GOAL OF THE EXERCISE
Below are the records; copy each line in which "subst" can be found.

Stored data
☆ ☆ ☆
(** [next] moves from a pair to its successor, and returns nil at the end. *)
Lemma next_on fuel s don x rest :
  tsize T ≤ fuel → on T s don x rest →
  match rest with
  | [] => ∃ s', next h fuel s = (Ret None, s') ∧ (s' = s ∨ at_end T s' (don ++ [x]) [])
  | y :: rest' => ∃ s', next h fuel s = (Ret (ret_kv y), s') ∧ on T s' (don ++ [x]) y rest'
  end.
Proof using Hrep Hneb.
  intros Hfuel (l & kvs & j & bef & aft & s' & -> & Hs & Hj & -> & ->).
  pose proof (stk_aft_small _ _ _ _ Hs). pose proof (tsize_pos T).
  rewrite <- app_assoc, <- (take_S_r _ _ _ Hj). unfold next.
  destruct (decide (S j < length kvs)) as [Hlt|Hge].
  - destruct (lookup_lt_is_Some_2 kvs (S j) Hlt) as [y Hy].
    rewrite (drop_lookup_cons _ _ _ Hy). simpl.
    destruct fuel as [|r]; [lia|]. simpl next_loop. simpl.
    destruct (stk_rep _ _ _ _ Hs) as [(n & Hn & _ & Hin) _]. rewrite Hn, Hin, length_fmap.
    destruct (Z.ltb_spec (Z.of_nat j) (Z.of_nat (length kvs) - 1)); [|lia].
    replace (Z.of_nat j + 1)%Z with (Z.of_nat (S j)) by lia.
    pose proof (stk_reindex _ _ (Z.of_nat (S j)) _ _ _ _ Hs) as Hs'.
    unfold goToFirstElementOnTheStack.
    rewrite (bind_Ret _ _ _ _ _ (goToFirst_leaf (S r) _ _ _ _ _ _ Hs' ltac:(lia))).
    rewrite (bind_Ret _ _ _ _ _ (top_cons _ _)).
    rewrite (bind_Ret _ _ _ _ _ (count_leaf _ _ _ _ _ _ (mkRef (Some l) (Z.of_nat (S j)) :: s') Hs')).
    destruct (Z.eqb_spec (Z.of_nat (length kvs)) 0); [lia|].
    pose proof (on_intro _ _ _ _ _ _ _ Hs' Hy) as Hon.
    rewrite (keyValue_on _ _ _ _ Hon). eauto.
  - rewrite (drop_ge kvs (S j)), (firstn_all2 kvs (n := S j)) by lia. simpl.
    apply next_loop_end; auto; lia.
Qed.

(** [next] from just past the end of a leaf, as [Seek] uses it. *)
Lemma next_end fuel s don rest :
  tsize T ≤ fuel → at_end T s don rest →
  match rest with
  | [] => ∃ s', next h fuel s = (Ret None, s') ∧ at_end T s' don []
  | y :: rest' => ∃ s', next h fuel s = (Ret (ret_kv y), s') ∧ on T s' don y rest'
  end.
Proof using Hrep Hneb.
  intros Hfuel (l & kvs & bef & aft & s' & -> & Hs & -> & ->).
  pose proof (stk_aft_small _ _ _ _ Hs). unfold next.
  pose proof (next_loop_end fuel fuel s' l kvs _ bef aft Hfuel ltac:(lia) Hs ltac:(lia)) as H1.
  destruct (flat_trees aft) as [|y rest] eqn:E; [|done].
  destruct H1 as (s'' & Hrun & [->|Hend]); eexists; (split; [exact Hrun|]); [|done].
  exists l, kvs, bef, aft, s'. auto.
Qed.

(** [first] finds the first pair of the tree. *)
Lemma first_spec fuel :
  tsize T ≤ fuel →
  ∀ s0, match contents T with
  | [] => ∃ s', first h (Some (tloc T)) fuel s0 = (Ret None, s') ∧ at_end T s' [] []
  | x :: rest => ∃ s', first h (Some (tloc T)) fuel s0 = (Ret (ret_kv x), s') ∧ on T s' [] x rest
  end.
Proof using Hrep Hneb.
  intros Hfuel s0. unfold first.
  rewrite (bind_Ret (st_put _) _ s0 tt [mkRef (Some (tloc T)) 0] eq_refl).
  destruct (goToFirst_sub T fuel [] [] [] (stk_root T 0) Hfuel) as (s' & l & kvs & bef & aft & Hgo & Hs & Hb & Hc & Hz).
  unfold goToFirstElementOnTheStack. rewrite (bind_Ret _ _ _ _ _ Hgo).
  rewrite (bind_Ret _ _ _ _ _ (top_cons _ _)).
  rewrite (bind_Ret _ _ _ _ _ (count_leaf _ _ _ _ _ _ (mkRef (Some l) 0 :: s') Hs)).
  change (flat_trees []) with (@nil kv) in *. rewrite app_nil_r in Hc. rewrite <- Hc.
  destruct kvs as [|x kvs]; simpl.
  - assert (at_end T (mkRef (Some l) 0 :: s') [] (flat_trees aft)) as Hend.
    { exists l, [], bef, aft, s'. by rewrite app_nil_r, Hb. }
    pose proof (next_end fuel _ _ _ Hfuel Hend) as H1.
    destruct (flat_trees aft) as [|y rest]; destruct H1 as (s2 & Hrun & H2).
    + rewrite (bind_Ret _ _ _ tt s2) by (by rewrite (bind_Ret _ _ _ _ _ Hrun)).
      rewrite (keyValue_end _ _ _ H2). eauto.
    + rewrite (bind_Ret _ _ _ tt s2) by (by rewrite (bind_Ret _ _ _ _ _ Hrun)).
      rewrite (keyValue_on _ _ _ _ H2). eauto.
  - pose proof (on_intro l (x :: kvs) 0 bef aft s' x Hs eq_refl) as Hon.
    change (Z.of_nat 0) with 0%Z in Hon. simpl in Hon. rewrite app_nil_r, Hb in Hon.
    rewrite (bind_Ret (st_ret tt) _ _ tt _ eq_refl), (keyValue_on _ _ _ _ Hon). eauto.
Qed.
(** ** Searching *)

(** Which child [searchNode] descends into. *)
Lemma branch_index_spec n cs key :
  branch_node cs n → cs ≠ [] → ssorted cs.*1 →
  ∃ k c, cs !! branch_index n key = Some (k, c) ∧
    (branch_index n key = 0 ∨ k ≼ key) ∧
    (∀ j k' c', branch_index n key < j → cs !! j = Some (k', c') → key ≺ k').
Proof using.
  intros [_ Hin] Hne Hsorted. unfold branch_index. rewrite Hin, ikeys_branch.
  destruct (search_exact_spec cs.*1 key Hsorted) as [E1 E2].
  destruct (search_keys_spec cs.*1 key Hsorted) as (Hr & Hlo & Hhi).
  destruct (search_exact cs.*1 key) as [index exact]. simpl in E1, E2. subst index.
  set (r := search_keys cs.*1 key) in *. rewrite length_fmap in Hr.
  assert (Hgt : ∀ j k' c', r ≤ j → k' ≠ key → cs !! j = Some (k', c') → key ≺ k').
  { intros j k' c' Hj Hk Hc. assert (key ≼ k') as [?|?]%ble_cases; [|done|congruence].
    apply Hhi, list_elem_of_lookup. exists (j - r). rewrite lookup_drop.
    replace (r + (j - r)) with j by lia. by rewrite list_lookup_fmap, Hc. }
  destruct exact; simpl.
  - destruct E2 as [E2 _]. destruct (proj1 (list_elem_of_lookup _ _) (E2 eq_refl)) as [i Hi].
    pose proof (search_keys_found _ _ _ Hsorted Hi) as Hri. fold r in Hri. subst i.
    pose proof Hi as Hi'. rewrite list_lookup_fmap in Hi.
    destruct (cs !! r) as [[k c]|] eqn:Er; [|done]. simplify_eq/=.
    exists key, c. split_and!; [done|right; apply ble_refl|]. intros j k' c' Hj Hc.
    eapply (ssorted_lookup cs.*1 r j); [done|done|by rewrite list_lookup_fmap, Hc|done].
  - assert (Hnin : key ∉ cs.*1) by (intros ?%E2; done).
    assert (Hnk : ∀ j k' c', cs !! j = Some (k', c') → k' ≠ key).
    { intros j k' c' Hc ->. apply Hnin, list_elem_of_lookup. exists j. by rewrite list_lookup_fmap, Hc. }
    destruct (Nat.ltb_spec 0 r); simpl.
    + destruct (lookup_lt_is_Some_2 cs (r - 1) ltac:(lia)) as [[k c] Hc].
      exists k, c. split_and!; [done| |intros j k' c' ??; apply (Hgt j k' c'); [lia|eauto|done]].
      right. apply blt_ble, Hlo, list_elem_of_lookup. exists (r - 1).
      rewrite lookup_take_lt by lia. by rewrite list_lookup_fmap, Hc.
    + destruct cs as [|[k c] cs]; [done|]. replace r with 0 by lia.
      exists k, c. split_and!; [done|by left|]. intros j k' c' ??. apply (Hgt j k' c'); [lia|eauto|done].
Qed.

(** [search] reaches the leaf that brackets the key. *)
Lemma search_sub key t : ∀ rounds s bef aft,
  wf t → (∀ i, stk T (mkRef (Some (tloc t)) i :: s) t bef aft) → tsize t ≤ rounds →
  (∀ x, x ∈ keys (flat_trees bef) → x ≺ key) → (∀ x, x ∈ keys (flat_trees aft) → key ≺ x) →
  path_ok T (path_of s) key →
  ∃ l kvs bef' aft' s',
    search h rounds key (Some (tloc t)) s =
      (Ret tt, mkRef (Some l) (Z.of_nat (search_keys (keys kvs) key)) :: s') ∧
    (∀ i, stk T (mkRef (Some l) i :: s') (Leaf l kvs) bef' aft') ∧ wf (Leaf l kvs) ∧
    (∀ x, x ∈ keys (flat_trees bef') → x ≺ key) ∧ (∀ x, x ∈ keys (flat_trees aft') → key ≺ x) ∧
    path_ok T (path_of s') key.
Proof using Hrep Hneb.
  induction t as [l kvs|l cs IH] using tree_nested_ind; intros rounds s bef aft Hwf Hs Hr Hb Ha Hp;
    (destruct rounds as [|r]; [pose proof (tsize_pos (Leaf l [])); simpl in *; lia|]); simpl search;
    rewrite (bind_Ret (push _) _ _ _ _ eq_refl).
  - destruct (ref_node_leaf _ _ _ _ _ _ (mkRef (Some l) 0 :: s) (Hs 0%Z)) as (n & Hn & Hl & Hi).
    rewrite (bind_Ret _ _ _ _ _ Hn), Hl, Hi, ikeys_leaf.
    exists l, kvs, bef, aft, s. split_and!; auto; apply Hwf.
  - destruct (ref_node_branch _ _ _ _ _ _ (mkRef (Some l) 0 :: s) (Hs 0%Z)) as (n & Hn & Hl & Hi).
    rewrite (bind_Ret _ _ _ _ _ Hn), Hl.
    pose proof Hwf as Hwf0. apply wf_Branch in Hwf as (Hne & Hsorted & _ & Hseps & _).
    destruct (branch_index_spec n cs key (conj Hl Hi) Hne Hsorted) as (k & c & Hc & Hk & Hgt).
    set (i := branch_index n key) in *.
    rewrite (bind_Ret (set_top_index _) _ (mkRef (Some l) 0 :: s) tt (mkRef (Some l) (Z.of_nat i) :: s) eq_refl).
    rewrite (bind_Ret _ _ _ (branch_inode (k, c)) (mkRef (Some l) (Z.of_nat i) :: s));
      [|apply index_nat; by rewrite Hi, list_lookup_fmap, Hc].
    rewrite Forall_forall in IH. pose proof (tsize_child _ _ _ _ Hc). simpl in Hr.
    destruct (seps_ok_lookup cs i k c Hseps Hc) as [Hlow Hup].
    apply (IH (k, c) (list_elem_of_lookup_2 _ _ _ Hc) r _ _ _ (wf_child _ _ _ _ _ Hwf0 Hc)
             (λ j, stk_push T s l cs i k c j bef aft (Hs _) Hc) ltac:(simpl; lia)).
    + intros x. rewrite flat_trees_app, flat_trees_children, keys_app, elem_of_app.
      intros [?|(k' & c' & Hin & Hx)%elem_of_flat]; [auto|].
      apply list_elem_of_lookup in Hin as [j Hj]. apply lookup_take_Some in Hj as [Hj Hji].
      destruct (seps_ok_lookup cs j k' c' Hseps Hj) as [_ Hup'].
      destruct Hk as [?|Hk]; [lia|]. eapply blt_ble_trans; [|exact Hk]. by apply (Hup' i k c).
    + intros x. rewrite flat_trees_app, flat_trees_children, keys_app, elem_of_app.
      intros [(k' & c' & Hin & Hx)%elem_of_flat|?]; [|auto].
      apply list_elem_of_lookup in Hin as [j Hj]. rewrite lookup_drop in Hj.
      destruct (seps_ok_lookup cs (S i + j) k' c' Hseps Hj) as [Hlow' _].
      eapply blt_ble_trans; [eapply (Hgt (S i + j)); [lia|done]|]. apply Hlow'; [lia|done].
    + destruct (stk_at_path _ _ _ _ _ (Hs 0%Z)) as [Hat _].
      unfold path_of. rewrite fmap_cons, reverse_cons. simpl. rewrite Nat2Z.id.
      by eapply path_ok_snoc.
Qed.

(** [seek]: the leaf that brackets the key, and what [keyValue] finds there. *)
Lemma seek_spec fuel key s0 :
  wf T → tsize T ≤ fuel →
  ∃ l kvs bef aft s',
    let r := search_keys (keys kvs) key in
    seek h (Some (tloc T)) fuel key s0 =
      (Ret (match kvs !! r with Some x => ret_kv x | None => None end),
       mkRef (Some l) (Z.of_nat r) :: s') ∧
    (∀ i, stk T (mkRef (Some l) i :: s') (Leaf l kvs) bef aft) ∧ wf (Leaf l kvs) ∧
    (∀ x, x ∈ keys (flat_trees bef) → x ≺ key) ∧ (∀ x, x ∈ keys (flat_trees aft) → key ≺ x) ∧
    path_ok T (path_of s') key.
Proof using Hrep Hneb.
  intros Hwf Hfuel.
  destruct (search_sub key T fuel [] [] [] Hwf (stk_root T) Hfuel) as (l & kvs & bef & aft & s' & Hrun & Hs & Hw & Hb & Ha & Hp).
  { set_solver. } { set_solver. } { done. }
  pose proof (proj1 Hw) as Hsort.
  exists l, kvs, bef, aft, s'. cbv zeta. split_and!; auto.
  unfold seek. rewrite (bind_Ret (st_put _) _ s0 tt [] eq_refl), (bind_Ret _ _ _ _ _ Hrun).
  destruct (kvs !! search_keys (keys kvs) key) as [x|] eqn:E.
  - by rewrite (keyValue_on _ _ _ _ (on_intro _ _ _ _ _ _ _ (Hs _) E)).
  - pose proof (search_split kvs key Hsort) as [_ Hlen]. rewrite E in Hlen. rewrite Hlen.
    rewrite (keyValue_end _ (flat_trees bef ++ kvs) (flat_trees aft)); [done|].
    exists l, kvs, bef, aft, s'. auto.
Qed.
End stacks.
☆ ☆ ☆
REPLY TO THE EXERCISE
  destruct (search_exact cs.*1 key) as [index exact]. simpl in E1, E2. subst index.
    pose proof (search_keys_found _ _ _ Hsorted Hi) as Hri. fold r in Hri. subst i.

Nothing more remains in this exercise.